1972 ist die Abkehr von der etablierten Sexualmoral in vollem Gange. Da schreibt Lou Reed mit seinen musikalischen Tabubrüchen Pop-Geschichte.
Holly trampt durch die Vereinigten Staaten, landet in New York, rasiert sich die Beine – „And then he was a she“. In diesen Worten besingt Lou Reed die Geschichte von Holly Woodlawn, einer transsexuellen Schauspielerin, die in Filmen von Andy Warhol zur Ikone wurde. „Walk on the Wild Side“ heißt der Song, auf dem Reed ihr und anderen bahnbrechenden Persönlichkeiten 1972 einen Platz einräumt.
Neue Freiheit in der Kunst und Musik
Das zugehörige Album „Transformer“ erscheint zu einer Zeit, in der die Abkehr vom etablierten Verständnis von Sexualität in vollem Gange ist. Die 68er-Bewegung bringt mit ihrer Forderung nach „freier Liebe“ die bürgerliche Sexualmoral ins Wanken, und immer mehr europäische Länder entkriminalisieren homosexuelle Handlungen. Gleichzeitig schlägt die Kunst eigene emanzipative Wege ein.
Der Künstler und Fotograf Andy Warhol, selbst enger Kollaborateur von Lou Reed, macht Transfrauen wie besagte Holly Woodlawn und Candy Darling zu Symbolen einer neuen Freizügigkeit. Filme von Luis Buñuel, Rainer Werner Fassbinder und von Vertretern der französischen Nouvelle Vague brechen mit traditionellen Rollenbildern zugunsten des oft widersprüchlichen Strebens nach Selbstbestimmung.
Abseits der Norm
Auch Lou Reed kreiert in seiner Musik Charaktere, die sich vom Druck der Konventionen loszureißen versuchen und mitunter an den sozialen und emotionalen Konflikten zerbrechen.
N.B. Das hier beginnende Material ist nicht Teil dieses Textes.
(** The rounded angles of the solver for the wrist-pivot point of the
    line [-300.-90.290] (x = -300, y = -90, z = 290 - 35, yaw = pitch = 0):
    the elbow triangle is almost flat, [BETA] is 168.4 degrees and
    [PI_DEG - INVR_TRANS_UA * (DEG(BETA) - ANGLE_INIT_UA)] is -96.8. *)
Definition stretched_arm : joint_angles_t :=
  {| ANGLE_M1 := 17; ANGLE_M2 := 17; ANGLE_M3 := -97; ANGLE_M4 := 162;
     ANGLE_M5 := 130 |}.

(** A platform whose solver yields them at that point; the wrist offset
    is the one of yaw = pitch = 0. *)
Definition stretched_platform : platform :=
  {| sdiv_zero := sdiv_zero saturating; nan_to_int := nan_to_int saturating;
     oor_to_u8 := oor_to_u8 saturating;
     wrist_pivot := fun pos =>
       {| x := x pos; y := y pos; z := z pos - 35; yaw := yaw pos; pitch := pitch pos |};
     kinematics := fun pos =>
       if (x pos =? -300) && (y pos =? -90) && (z pos =? 255)
       then stretched_arm else no_kinematics |}.

(** The state [reset_robot] has planned, before its loop. *)
Definition reset_plan (p : platform) (st : robot) : robot :=
  plan_all p
    (assign_angle_tf A5 ANGLE_INIT_M5
      (assign_angle_tf A4 ANGLE_INIT_M4
        (assign_angle_tf A3 ANGLE_INIT_M3
          (assign_angle_tf A2 ANGLE_INIT_M2
            (assign_angle_tf A1 ANGLE_INIT_M1 st))))).

Definition init_angle (a : axis) : Z :=
  match a with
  | A1 => ANGLE_INIT_M1 | A2 => ANGLE_INIT_M2 | A3 => ANGLE_INIT_M3
  | A4 => ANGLE_INIT_M4 | A5 => ANGLE_INIT_M5
  end.

(** Axis 3 moved to 100 degrees, then [reset] with both readings of
    [millis()] in the same millisecond. *)
Definition axis3_displaced : robot := Servo_write SM3 100 after_setup.

(** The state after [setup] with the cartesian mode switched on, and a
    platform whose solver yields an elbow angle of 229 degrees. *)
Definition cartesian_state : robot := set_modes false true after_setup.

(** That state once the line [-300.-90.290] has been parsed. *)
Definition stretched_state : robot :=
  set_cartesian_pos
    (parse_cartesian ("-300.-90.290" ++ LF) (cartesian_pos cartesian_state))
    cartesian_state.

Definition folded_platform : platform :=
  {| sdiv_zero := sdiv_zero saturating; nan_to_int := nan_to_int saturating;
     oor_to_u8 := oor_to_u8 saturating;
     wrist_pivot := wrist_pivot saturating;
     kinematics := fun _ =>
       {| ANGLE_M1 := 90; ANGLE_M2 := 112; ANGLE_M3 := 229; ANGLE_M4 := 90;
          ANGLE_M5 := 180 |} |}.

(** ** The main loop *)

(** One execution of [loop]: the scheduler runs on the readings of
    [millis()] taken while no line is pending, then the line is
    interpreted. *)
Record loop_pass := {
  pass_t0 : Z;
  pass_readings : list Z;
  pass_input : string;
  pass_fuel : nat;
  pass_clock : nat -> Z
}.

Definition loop (p : platform) (ps : loop_pass) (st : robot) : option robot :=
  loop_input p (pass_fuel ps) (pass_clock ps) (pass_input ps)
    (scheduler_run p (pass_t0 ps) (pass_readings ps) st).

(** Successive executions of [loop]; [None] when a reset did not return
    within its fuel. *)
Fixpoint run_loops (p : platform) (passes : list loop_pass) (st : robot)
    : option robot :=
  match passes with
  | [] => Some st
  | ps :: rest =>
      match loop p ps st with
      | Some st' => run_loops p rest st'
      | None => None
      end
  end.

(** ** Definitions used by the further statements *)

(** Whether a character selects one of the five motors. *)
Definition selects_motor (c : ascii) : bool :=
  match c with
  | "1"%char | "2"%char | "3"%char | "4"%char | "5"%char => true
  | _ => false
  end.

(** The servos an axis drives. *)
Definition drives (a : axis) (s : servo_id) : bool :=
  match a, s with
  | A1, SM1 | A2, SM2 | A2, SM2s | A3, SM3 | A4, SM4 | A5, SM5 => true
  | _, _ => false
  end.

(** The elapsed time [t] the [j]-th reading of [millis()] gives inside
    [reset_robot] (reading 0 is [t0]). *)
Definition reset_elapsed (clk : nat -> Z) (j : nat) : Z :=
  to_long (to_u32 (to_u32 (clk j) - to_long (to_u32 (clk O)))).

(** The rounded angle of an axis, as the solver computes it before the
    assignment to a [byte]. *)
Definition rounded_angle (p : platform) (st : robot) (a : axis) : Z :=
  let j := kinematics p (wrist_pivot p (cartesian_pos st)) in
  match a with
  | A1 => ANGLE_M1 j | A2 => ANGLE_M2 j | A3 => ANGLE_M3 j
  | A4 => ANGLE_M4 j | A5 => ANGLE_M5 j
  end.

(** A session: [motor], a move of axis 2, a line that is no command of
    that mode, a reset, each after some scheduler iterations. *)
Definition demo_session : list loop_pass :=
  [ {| pass_t0 := 0; pass_readings := [0; 10]; pass_input := "motor" ++ LF;
       pass_fuel := 1; pass_clock := fun _ => 0 |};
    {| pass_t0 := 1000; pass_readings := [1000; 1200; 1400];
       pass_input := "M2.050" ++ LF; pass_fuel := 1; pass_clock := fun _ => 0 |};
    {| pass_t0 := 2000; pass_readings := [2100; 2500; 4000];
       pass_input := "0100.200.300" ++ LF; pass_fuel := 1; pass_clock := fun _ => 0 |};
    {| pass_t0 := 5000; pass_readings := [5001];
       pass_input := "reset" ++ LF; pass_fuel := 1; pass_clock := fun _ => 6000 |} ].

Definition axis_eq_dec (a b : axis) : {a = b} + {a <> b}.
Proof. decide equality. Defined.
Schon in den späten 1960ern beschreibt er mit The Velvet Underground vieles, was dem Blick der bürgerlichen Mitte entgleitet und von ihr als „abnorm“ tabuisiert wird: Sadomasochismus, Transsexualität, zerstörerische Beziehungen.
Reeds Themen bleiben auch während seiner Solokarriere kontrovers. Seine Musik ist ebenso befreiend wie innerlich zerrissen. Einerseits scheint er auf „Transformer“ mit dem unbeschwerten Sound von Momenten wie „Vicious“ und „Hangin‘ Round“ die erlangte Freizügigkeit zu feiern. Andererseits liegt der scheinbaren Glückseligkeit von Erzählungen wie Reeds Liebeserklärung an Heroin, „Perfect Day“, eine unbestreitbare Melancholie zugrunde.
Und doch vermittelt dieses Album eine Form der Akzeptanz, des Friedens mit der eigenen umkämpften Identität. Songs wie „Make Up“ beschwören einen Geist der Gemeinschaft: „Now we’re coming out / Out of our closets / Out on the streets.” Die Weltmetropole New York entwickelt sich zu dieser Zeit zu einem kollektiven Zufluchtsort, um sexuelle Wünsche und Vorlieben auszuleben und in Form der Kunst zu artikulieren.
Reeds Musik ist noch heute relevant
Ein gefeierter und einflussreicher Meilenstein der Pop-Geschichte ist „Transformer“ auch dank seiner eingängigen Refrains, üppigen Glam-Rock-Kompositionen und Reeds zugänglichem Gesang. So ist der große Hit des Albums, „Walk On the Wild Side“, geprägt von einem sanften Kontrabass-Motiv, samtigen Saxofon und dem souligen Refrain dreier Hintergrundsängerinnen.
Damit vertont Lou Reed die gesellschaftlichen Spannungen und identitätspolitischen Umbrüche der Zeit auf erstaunlich romantische Weise. Er verleiht den umstrittensten Lebensformen etwas Warmes und Selbstverständliches. Fünfzig Jahre nach „Transformer“ hat die sexuelle Transformation mit dem Auflösen binärer Grenzen, aber auch dem erneuten Kampf um körperliche Selbstbestimmung, eine neue Phase erreicht. Und Lou Reeds Musik hat kein bisschen an Wucht verloren.